Lemma re_split_aux_word (w : string) :
  forall prev budget cur rest,
    plain w = true ->
    re_split_aux prev false (S budget) (w ++ String " " rest) cur
    = (Str.rev cur ++ w)%string
      :: re_split_aux (Some " "%char) true budget rest "".
Proof.
  unfold plain; induction w as [|c w IH]; intros prev budget cur rest P.
  - simpl; now rewrite append_nil_r.
  - simpl in P; apply andb_prop in P; destruct P as [Pc Pw].
    simpl; rewrite (plain_char_not_space c Pc).
    unfold comma_sep; rewrite (plain_char_not_comma c Pc); simpl.
    rewrite (IH (Some c) budget (String c cur) rest Pw).
    now rewrite rev_cons, append_assoc.
Qed.

Lemma key_value_line_split (key val : string) :
  letters_match key = true -> plain key = true ->
  plain val = true -> val <> "" ->
  letters_match (key_value_line key val) = true
  /\ re_split (Str.strip (key_value_line key val)) 3 = [key; val].
Proof.
  intros L Pk Pv Nv.
  destruct key as [|c k]; [discriminate L|]; simpl in L.
  split; [exact L|].
  unfold key_value_line; simpl append.
  rewrite strip_nl.
  - unfold re_split.
    change (String c (k ++ String " " val))
      with (String c k ++ String " " val)%string.
    rewrite (re_split_aux_word (String c k) None 2 "" val Pk).
    now rewrite (re_split_aux_plain val (Some " "%char) true 2 "" Pv).
  - now apply letter_not_space.
  - intros x c' E.
    destruct (snoc_cases val) as [-> | [y [d ->]]]; [congruence|].
    assert (E' : ((String c k ++ String " " y) ++ String d "")%string
                 = (x ++ String c' "")%string).
    { rewrite <- E; simpl; now rewrite append_assoc. }
    assert (R : Str.rev ((String c k ++ String " " y) ++ String d "")
                = Str.rev (x ++ String c' "")) by now rewrite E'.
    rewrite !rev_snoc in R; injection R as <- _.
    unfold plain in Pv; rewrite all_chars_app in Pv.
    apply andb_prop in Pv; destruct Pv as [_ Pd]; simpl in Pd.
    rewrite andb_true_r in Pd; now apply plain_char_not_space.
Qed.

(** ** Tokens that evaluate are free of separators *)

Lemma digit_plain (c : ascii) : Str.is_digit c = true -> plain_char c = true.
Proof.
  destruct c as [[] [] [] [] [] [] [] []]; vm_compute; congruence.
Qed.

Lemma sign_plain (c : ascii) : Py.is_sign c = true -> plain_char c = true.
Proof.
  destruct c as [[] [] [] [] [] [] [] []]; vm_compute; congruence.
Qed.

Lemma e_plain (c : ascii) : Py.is_e c = true -> plain_char c = true.
Proof.
  destruct c as [[] [] [] [] [] [] [] []]; vm_compute; congruence.
Qed.

Lemma dot_plain (c : ascii) : Ascii.eqb c "." = true -> plain_char c = true.
Proof.
  intros H; apply Ascii.eqb_eq in H; subst c; reflexivity.
Qed.

Lemma span_digits_plain (s : string) :
  forall d r, Py.span_digits s = (d, r) ->
              plain s = plain r.
Proof.
  unfold plain; induction s as [|c s IH]; simpl; intros d r H.
  - now injection H as <- <-.
  - destruct (Str.is_digit c) eqn:D.
    + destruct (Py.span_digits s) as [d' r'].
      injection H as <- <-.
      rewrite (digit_plain c D); simpl; exact (IH d' r' eq_refl).
    + now injection H as <- <-.
Qed.

Lemma take_sign_plain (s : string) :
  forall b r, Py.take_sign s = (b, r) -> plain s = plain r.
Proof.
  unfold plain, Py.take_sign; destruct s as [|c s]; intros b r H.
  - now injection H as <- <-.
  - destruct (Py.is_sign c) eqn:S; injection H as <- <-; [|reflexivity].
    simpl; now rewrite (sign_plain c S).
Qed.

Lemma parse_literal_plain (s : string) (l : Py.literal) :
  Py.parse_literal s = Some l -> plain s = true.
Proof.
  unfold Py.parse_literal.
  destruct (Py.take_sign s) as [neg s1] eqn:E1.
  destruct (Py.span_digits s1) as [ip s2] eqn:E2.
  rewrite (take_sign_plain s neg s1 E1), (span_digits_plain s1 ip s2 E2).
  assert (E3 : exists dot s3,
             match s2 with
             | String c r => if Ascii.eqb c "." then (true, r) else (false, s2)
             | EmptyString => (false, s2)
             end = (dot, s3) /\ plain s2 = plain s3).
  { destruct s2 as [|c r]; [eauto|].
    destruct (Ascii.eqb c ".") eqn:D; [|eauto].
    exists true, r; split; [reflexivity|].
    unfold plain; simpl; now rewrite (dot_plain c D). }
  destruct E3 as [dot [s3 [-> ->]]].
  destruct (Py.span_digits s3) as [fp s4] eqn:E4.
  rewrite (span_digits_plain s3 fp s4 E4).
  destruct s4 as [|c r]; [reflexivity|].
  destruct (Py.is_e c) eqn:E; [|discriminate].
  destruct (Py.take_sign r) as [eneg r1] eqn:E5.
  destruct (Py.span_digits r1) as [ed r2] eqn:E6.
  destruct r2; [|discriminate]; intros _.
  unfold plain; simpl; rewrite (e_plain c E); simpl.
  change (plain r = true).
  now rewrite (take_sign_plain r eneg r1 E5), (span_digits_plain r1 ed "" E6).
Qed.

Lemma eval_ok_plain (val : string) (n : pynum) :
  Py.eval val = Ok n -> plain val = true /\ val <> "".
Proof.
  intros H; split.
  - unfold Py.eval in H.
    destruct (Py.parse_literal val) as [l|] eqn:P; [|discriminate].
    exact (parse_literal_plain val l P).
  - intros ->; vm_compute in H; discriminate H.
Qed.

(** Reading a [key value] line whose value evaluates to a number. *)
Lemma process_key_value (content : Dict.t pyval) (key val : string) (n : pynum) :
  letters_match key = true -> plain key = true -> auxiliary key = false ->
  Py.eval val = Ok n ->
  process_line content (key_value_line key val)
  = Ok (Dict.set key (PNum n) content).
Proof.
  intros L P A E.
  destruct (eval_ok_plain val n E) as [Pv Nv].
  destruct (key_value_line_split key val L P Pv Nv) as [Ll S].
  unfold process_line, read_line.
  rewrite (letters_not_empty _ Ll), Ll, S; cbn [negb].
  rewrite (eval_ok_fullmatch val n E), E; cbn [bind].
  now rewrite (store_plain content key (PNum n) L A).
Qed.

(** ** Claims about [create_grism_specwcs] *)

Lemma int_cases (o : string) :
  (exists n, Py.int o = Ok n) \/ Py.int o = Raise (int_error o).
Proof.
  unfold Py.int, int_error.
  destruct (Py.take_sign _) as [neg body].
  destruct (Py.int_body body false 0); [left; eauto | right; reflexivity].
Qed.

Lemma int_orders_parsed (beams : list string) :
  forall ns, int_orders beams = Ok ns ->
             Forall2 (fun o n => Py.int o = Ok n) beams ns.
Proof.
  induction beams as [|o r IH]; simpl; intros ns H.
  - injection H as <-; constructor.
  - apply bind_Ok in H; destruct H as [n [Hn H]].
    apply bind_Ok in H; destruct H as [ns' [Hns H]].
    injection H as <-; constructor; auto.
Qed.

Lemma int_orders_fails (beams : list string) (o : string) :
  In o beams -> (forall n, Py.int o <> Ok n) ->
  exists o', In o' beams /\ int_orders beams = Raise (int_error o').
Proof.
  intros I N; induction beams as [|b r IH]; [destruct I|].
  simpl; destruct (int_cases b) as [[n E] | E]; rewrite E; simpl.
  - destruct I as [-> | I]; [exfalso; exact (N n E)|].
    destruct (IH I) as [o' [I' E']].
    exists o'; rewrite E'; auto.
  - exists b; auto.
Qed.

(** C3, as the claim states it, fails: with the beam named [A], the six
    lines are read and merged, the models are built, and the conversion
    of the beam to an integer raises; nothing is written. *)
Lemma beam_A_conf_fails :
  dict_from_file beam_A_files beam_A_name
  = Ok [("DISPL_A_0", PNum (Int 0)); ("DISPL_A_1", PNum (Int 2));
        ("DISPX_A_0", PNum (Flt (Double.of_frac 3 2)));
        ("DISPX_A_1", PNum (Int 0)); ("DISPY_A_0", PNum (Int 0));
        ("DISPY_A_1", PNum (Flt (Double.of_frac (-3) 10)))]
  /\ create_grism_specwcs "2024-01-01T00:00:00" accept beam_A_files
       beam_A_name None None None "STScI" "" None
     = (Raise (int_error "A"), []).
Proof.
  split; vm_compute; reflexivity.
Qed.

(** *** The six lines in any order *)

Lemma inserts_in {A : Type} (x : A) (l1 l2 : list A) :
  In (l1 ++ x :: l2) (inserts x (l1 ++ l2)).
Proof.
  induction l1 as [|y l1 IH]; simpl.
  - destruct l2; simpl; auto.
  - right; apply in_map; exact IH.
Qed.

Lemma perms_complete {A : Type} (l : list A) :
  forall l', Permutation l' l -> In l' (perms l).
Proof.
  induction l as [|x r IH]; intros l' P; simpl.
  - apply Permutation_sym, Permutation_nil in P; auto.
  - destruct (Permutation_vs_cons_inv P) as [l1 [l2 ->]].
    apply Permutation_sym, Permutation_cons_app_inv in P.
    apply in_flat_map; exists (l1 ++ l2); split.
    + apply IH; now apply Permutation_sym.
    + apply inserts_in.
Qed.

Lemma in_halves {A : Type} (x : A) (k : nat) (l : list A) :
  In x l -> In x (firstn k l) \/ In x (skipn k l).
Proof.
  intros H; apply in_app_or; now rewrite firstn_skipn.
Qed.

(** Case analysis on membership in an explicit list, by halving. *)
Ltac in_cases H tac :=
  lazymatch type of H with
  | In ?x ?l =>
      let l' := eval vm_compute in l in
      change (In x l') in H;
      lazymatch l' with
      | [] => destruct H
      | [_] => destruct H as [<- | []]; tac
      | _ =>
          let k := eval vm_compute in (Nat.div2 (List.length l')) in
          let H1 := fresh "H" in
          apply (in_halves _ k) in H;
          destruct H as [H1 | H1]; in_cases H1 tac
      end
  end.

Lemma read_entries (es : list entry) :
  Forall entry_good es ->
  forall content,
    read_lines (map entry_line es) content
    = Ok (fold_left set_item (map entry_item es) content).
Proof.
  induction 1 as [|[[k t] n] es [L [P [A E]]] _ IH]; intros content;
    [reflexivity|].
  simpl in L, P, A, E.
  change (map entry_line ((k, t, n) :: es))
    with (key_value_line k t :: map entry_line es).
  change (map entry_item ((k, t, n) :: es))
    with ((k, PNum n) :: map entry_item es).
  cbn [read_lines fold_left].
  rewrite (process_key_value content k t n L P A E); cbn [bind].
  apply IH.
Qed.

Ltac merged_beam :=
  eexists; split;
  [match goal with
   | |- split_order_info (Mapping ?c) = _ =>
       let r := eval vm_compute in (split_order_info (Mapping c)) in
       transitivity r; [vm_compute; reflexivity | reflexivity]
   end
  | repeat split; reflexivity].

(** Whatever the order of the six entries, beam [+1] ends with the three
    merged pairs. *)
Lemma permuted_conf_split (tl0 tl1 tx0 tx1 ty0 ty1 : string)
  (l0 l1 x0 x1 y0 y1 : pynum) (p : list nat) :
  In p (perms [0; 1; 2; 3; 4; 5]) ->
  exists d,
    split_order_info
      (Mapping (fold_left set_item
         (map entry_item
            (pick (plus1_entries tl0 tl1 tx0 tx1 ty0 ty1 l0 l1 x0 x1 y0 y1)
               p))
         Dict.empty))
    = Ok [("+1", d)]
    /\ Dict.lookup "DISPL" d = Some (PTuple (PNum l0) (PNum l1))
    /\ Dict.lookup "DISPX" d = Some (PTuple (PNum x0) (PNum x1))
    /\ Dict.lookup "DISPY" d = Some (PTuple (PNum y0) (PNum y1)).
Proof.
  intros H; in_cases H ltac:(merged_beam).
Qed.

(** C3, amended.  For the configuration file made of the six lines that
    define the one beam [+1] by the keys [DISPL_+1_0], [DISPL_+1_1],
    [DISPX_+1_0], [DISPX_+1_1], [DISPY_+1_0], [DISPY_+1_1], in any order
    and each with a token that evaluates to a number in the range of a
    double (any [float], or an [int] that [float()] accepts), and a call
    whose filter, pupil and module are given or can be read off the file
    name,
    [create_grism_specwcs] builds the reference object, writes it, and
    returns what its validation returns; the object's order list is [1]
    and each of its six model lists has length 1. *)
Theorem minimal_conf_one_order
  (utcnow : string) (validate : NIRCAMGrismModel -> result unit)
  (fs : filesystem) (conffile : string) (filter pupil module : option string)
  (author history : string) (outname : option string)
  (names : string * string * string) (lines : list string)
  (tl0 tl1 tx0 tx1 ty0 ty1 : string) (l0 l1 x0 x1 y0 y1 : pynum) :
  Permutation lines (minimal_conf "+1" tl0 tl1 tx0 tx1 ty0 ty1) ->
  fs conffile = Some lines ->
  names_from conffile filter pupil module = Ok names ->
  Py.eval tl0 = Ok l0 -> Py.eval tl1 = Ok l1 ->
  Py.eval tx0 = Ok x0 -> Py.eval tx1 = Ok x1 ->
  Py.eval ty0 = Ok y0 -> Py.eval ty1 = Ok y1 ->
  forallb Py.representable [l0; l1; x0; x1; y0; y1] = true ->
  exists name ref,
    create_grism_specwcs utcnow validate fs conffile filter pupil module
      author history outname
    = (validate ref, [(name, ref)])
    /\ orders ref = [1%Z]
    /\ List.length (displ ref) = 1 /\ List.length (dispx ref) = 1
    /\ List.length (dispy ref) = 1 /\ List.length (invdispl ref) = 1
    /\ List.length (invdispx ref) = 1 /\ List.length (invdispy ref) = 1.
Proof.
  intros P F N El0 El1 Ex0 Ex1 Ey0 Ey1 R.
  set (es := plus1_entries tl0 tl1 tx0 tx1 ty0 ty1 l0 l1 x0 x1 y0 y1).
  change (minimal_conf "+1" tl0 tl1 tx0 tx1 ty0 ty1)
    with (map (fun i => entry_line (nth i es no_entry)) [0; 1; 2; 3; 4; 5])
    in P.
  destruct (Permutation_map_inv _ _ P) as [p [-> Pp]].
  assert (G : Forall entry_good (pick es p)).
  { unfold pick; apply Forall_map.
    apply (Permutation_Forall Pp).
    repeat constructor; assumption. }
  assert (C : dict_from_file fs conffile
              = Ok (fold_left set_item (map entry_item (pick es p))
                      Dict.empty)).
  { unfold dict_from_file; rewrite F; cbn [of_option bind].
    rewrite <- (read_entries (pick es p) G Dict.empty).
    unfold pick; now rewrite map_map. }
  destruct (permuted_conf_split tl0 tl1 tx0 tx1 ty0 ty1 l0 l1 x0 x1 y0 y1 p)
    as [d [B [HL [HX HY]]]].
  { apply perms_complete; now apply Permutation_sym. }
  fold es in B.
  destruct (order_models_pairs d no_models l0 l1 x0 x1 y0 y1 HL HX HY R)
    as [il [fl [ix [fx [iy [fy [M _]]]]]]].
  destruct names as [[f pu] m].
  unfold create_grism_specwcs, grism_specwcs_ref.
  rewrite N; cbn [bind common_reference_file_keywords].
  rewrite C; cbn [bind]; rewrite B; cbn [bind all_models].
  rewrite M; cbn [bind Dict.keys map fst].
  change (int_orders ["+1"]) with (@Ok (list Z) [1%Z]); cbn [bind].
  eexists; eexists; split; [reflexivity|].
  repeat split.
Qed.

----------

*Requirement:* What is needed is an exact copy of the lines above, from the one containing "Lemma take_sign_plain (s" through the one containing "destruct (Py.take_sign r)", with nothing added.

*Task solution:*
Lemma take_sign_plain (s : string) :
  forall b r, Py.take_sign s = (b, r) -> plain s = plain r.
Proof.
  unfold plain, Py.take_sign; destruct s as [|c s]; intros b r H.
  - now injection H as <- <-.
  - destruct (Py.is_sign c) eqn:S; injection H as <- <-; [|reflexivity].
    simpl; now rewrite (sign_plain c S).
Qed.

Lemma parse_literal_plain (s : string) (l : Py.literal) :
  Py.parse_literal s = Some l -> plain s = true.
Proof.
  unfold Py.parse_literal.
  destruct (Py.take_sign s) as [neg s1] eqn:E1.
  destruct (Py.span_digits s1) as [ip s2] eqn:E2.
  rewrite (take_sign_plain s neg s1 E1), (span_digits_plain s1 ip s2 E2).
  assert (E3 : exists dot s3,
             match s2 with
             | String c r => if Ascii.eqb c "." then (true, r) else (false, s2)
             | EmptyString => (false, s2)
             end = (dot, s3) /\ plain s2 = plain s3).
  { destruct s2 as [|c r]; [eauto|].
    destruct (Ascii.eqb c ".") eqn:D; [|eauto].
    exists true, r; split; [reflexivity|].
    unfold plain; simpl; now rewrite (dot_plain c D). }
  destruct E3 as [dot [s3 [-> ->]]].
  destruct (Py.span_digits s3) as [fp s4] eqn:E4.
  rewrite (span_digits_plain s3 fp s4 E4).
  destruct s4 as [|c r]; [reflexivity|].
  destruct (Py.is_e c) eqn:E; [|discriminate].
  destruct (Py.take_sign r) as [eneg r1] eqn:E5.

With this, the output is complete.